> **EXERCISE**
Below is a listing from which only part is wanted; return exactly the lines from the one with "rewrite Hplat; simpl;" up to and including the one with "[ngOnChanges] go on".

> **AVAILABLE RECORDS**

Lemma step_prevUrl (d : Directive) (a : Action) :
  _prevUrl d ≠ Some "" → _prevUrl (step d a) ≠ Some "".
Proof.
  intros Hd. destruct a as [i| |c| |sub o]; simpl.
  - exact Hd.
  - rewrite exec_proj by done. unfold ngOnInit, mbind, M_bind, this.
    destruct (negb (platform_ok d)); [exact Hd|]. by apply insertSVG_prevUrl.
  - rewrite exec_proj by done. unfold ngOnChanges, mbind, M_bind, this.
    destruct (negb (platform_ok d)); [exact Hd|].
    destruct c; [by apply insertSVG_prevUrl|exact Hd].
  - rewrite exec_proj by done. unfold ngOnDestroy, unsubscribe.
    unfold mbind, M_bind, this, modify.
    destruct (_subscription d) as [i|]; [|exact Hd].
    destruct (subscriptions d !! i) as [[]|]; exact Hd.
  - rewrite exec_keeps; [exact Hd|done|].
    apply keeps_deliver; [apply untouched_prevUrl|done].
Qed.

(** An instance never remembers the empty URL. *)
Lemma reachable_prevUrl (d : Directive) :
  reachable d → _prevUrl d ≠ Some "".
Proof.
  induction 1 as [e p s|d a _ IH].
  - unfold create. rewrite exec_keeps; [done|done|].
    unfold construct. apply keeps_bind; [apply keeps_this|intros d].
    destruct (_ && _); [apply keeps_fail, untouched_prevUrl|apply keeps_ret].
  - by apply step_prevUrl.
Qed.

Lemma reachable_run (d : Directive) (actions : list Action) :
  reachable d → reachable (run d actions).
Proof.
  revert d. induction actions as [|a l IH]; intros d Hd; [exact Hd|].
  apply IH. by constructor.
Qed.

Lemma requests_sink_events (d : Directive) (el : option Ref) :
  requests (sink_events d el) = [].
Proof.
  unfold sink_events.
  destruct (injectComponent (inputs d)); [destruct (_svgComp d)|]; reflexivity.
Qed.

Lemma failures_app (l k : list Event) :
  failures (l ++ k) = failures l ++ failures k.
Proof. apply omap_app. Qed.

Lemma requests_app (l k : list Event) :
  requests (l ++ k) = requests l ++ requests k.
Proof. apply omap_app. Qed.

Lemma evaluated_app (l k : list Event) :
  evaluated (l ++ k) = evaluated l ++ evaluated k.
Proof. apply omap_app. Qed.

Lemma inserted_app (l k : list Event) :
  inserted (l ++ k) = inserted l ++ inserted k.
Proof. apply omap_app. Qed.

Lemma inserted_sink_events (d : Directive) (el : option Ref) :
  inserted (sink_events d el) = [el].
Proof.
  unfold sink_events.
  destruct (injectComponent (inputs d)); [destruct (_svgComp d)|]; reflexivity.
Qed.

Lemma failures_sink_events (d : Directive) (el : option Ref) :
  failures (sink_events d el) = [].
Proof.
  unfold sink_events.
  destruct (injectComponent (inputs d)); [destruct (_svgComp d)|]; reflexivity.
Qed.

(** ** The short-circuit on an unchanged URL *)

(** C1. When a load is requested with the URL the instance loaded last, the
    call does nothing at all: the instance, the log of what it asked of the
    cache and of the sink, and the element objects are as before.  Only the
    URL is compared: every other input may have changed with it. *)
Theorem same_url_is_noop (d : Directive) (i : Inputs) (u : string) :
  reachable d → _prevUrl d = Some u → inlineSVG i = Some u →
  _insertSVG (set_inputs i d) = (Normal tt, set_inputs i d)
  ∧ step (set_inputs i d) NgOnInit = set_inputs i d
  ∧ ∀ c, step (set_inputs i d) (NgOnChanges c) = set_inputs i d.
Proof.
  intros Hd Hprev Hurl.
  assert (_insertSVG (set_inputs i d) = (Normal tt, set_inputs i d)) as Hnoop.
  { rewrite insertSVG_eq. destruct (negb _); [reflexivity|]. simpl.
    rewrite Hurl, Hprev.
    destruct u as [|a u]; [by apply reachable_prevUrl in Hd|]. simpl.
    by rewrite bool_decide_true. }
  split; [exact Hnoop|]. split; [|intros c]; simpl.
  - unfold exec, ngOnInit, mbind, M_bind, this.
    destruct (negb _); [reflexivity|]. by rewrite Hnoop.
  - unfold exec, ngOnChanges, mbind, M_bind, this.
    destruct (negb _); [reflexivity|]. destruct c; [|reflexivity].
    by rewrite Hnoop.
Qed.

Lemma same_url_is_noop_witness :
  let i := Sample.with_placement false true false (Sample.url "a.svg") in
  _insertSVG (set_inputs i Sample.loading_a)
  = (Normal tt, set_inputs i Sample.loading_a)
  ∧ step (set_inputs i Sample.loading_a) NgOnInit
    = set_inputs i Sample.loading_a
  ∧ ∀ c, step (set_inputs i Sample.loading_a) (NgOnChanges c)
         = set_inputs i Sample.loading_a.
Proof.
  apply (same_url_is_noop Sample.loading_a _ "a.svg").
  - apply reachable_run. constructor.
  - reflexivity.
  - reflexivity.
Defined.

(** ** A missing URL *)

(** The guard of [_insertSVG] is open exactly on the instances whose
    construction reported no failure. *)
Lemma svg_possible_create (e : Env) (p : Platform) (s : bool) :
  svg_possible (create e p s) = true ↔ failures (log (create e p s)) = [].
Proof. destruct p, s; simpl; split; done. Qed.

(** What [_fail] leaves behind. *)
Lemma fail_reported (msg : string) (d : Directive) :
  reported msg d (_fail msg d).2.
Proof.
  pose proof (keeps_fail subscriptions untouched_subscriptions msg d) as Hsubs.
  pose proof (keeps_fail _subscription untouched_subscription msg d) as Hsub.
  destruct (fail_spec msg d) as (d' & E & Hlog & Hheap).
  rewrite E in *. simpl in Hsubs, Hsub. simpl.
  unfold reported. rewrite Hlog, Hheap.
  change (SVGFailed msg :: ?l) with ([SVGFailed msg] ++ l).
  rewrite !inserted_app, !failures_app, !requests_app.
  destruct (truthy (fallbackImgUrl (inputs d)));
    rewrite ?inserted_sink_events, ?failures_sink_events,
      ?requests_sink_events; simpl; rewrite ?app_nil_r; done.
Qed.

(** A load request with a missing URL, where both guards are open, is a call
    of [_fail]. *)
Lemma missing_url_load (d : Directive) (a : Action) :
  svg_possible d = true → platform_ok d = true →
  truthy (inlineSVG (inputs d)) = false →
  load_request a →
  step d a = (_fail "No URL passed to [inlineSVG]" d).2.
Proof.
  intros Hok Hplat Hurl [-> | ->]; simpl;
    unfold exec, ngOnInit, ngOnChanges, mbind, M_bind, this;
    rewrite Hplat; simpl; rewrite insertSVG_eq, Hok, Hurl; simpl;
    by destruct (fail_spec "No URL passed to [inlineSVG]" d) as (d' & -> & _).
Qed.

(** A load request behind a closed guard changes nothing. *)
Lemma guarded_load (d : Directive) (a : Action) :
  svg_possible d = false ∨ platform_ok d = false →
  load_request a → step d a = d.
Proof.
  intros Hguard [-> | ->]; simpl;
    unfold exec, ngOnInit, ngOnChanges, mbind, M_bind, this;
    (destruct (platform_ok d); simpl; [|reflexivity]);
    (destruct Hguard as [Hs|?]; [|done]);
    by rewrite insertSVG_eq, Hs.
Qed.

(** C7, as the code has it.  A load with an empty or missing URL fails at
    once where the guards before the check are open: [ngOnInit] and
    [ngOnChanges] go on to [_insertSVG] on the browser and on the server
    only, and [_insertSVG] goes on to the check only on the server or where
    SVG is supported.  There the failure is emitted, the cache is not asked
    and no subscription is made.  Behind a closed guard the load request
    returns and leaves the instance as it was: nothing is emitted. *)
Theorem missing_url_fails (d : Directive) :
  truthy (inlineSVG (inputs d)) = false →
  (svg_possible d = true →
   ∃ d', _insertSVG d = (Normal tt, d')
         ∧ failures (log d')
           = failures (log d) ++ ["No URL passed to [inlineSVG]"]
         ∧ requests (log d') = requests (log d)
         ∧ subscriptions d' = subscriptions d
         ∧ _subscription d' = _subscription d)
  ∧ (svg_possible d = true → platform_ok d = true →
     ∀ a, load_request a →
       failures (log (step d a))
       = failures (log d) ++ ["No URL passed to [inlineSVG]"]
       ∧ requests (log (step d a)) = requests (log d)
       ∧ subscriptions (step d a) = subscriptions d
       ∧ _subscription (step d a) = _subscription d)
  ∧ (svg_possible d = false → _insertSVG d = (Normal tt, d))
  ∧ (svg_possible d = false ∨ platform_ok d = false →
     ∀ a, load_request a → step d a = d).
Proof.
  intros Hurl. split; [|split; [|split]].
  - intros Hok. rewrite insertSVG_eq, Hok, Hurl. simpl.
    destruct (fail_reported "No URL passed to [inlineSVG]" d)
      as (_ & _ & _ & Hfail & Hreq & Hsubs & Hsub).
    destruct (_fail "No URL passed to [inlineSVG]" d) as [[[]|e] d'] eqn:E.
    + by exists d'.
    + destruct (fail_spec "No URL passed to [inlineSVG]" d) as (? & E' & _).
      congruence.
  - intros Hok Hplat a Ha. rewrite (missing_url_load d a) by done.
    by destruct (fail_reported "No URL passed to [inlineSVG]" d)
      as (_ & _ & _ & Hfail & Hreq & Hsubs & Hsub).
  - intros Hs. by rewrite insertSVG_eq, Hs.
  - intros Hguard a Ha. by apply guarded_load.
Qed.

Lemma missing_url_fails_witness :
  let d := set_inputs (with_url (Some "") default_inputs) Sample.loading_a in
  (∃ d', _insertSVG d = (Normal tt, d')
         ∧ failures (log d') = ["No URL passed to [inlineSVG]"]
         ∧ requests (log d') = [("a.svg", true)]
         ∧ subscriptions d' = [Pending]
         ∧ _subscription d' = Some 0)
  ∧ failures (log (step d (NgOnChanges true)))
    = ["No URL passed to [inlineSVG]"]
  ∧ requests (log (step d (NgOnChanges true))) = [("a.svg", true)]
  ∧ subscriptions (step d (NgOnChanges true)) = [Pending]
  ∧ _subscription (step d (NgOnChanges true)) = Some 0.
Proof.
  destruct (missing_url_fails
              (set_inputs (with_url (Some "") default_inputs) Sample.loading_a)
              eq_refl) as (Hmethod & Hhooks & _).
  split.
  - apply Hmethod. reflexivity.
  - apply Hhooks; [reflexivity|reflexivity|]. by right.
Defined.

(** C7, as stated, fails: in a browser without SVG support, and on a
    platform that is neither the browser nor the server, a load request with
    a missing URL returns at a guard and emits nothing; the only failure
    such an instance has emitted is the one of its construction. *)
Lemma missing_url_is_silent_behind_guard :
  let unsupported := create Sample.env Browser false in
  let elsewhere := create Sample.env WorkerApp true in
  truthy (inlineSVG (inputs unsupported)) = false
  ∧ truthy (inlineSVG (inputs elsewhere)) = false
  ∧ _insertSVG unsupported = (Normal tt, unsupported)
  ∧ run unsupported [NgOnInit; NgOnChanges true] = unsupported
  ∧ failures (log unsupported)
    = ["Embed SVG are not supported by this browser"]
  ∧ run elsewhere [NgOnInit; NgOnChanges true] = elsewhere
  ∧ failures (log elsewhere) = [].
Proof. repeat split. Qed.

> **TASK RESPONSE**
    rewrite Hplat; simpl; rewrite insertSVG_eq, Hok, Hurl; simpl;
    by destruct (fail_spec "No URL passed to [inlineSVG]" d) as (d' & -> & _).
Qed.

(** A load request behind a closed guard changes nothing. *)
Lemma guarded_load (d : Directive) (a : Action) :
  svg_possible d = false ∨ platform_ok d = false →
  load_request a → step d a = d.
Proof.
  intros Hguard [-> | ->]; simpl;
    unfold exec, ngOnInit, ngOnChanges, mbind, M_bind, this;
    (destruct (platform_ok d); simpl; [|reflexivity]);
    (destruct Hguard as [Hs|?]; [|done]);
    by rewrite insertSVG_eq, Hs.
Qed.

(** C7, as the code has it.  A load with an empty or missing URL fails at
    once where the guards before the check are open: [ngOnInit] and
    [ngOnChanges] go on to [_insertSVG] on the browser and on the server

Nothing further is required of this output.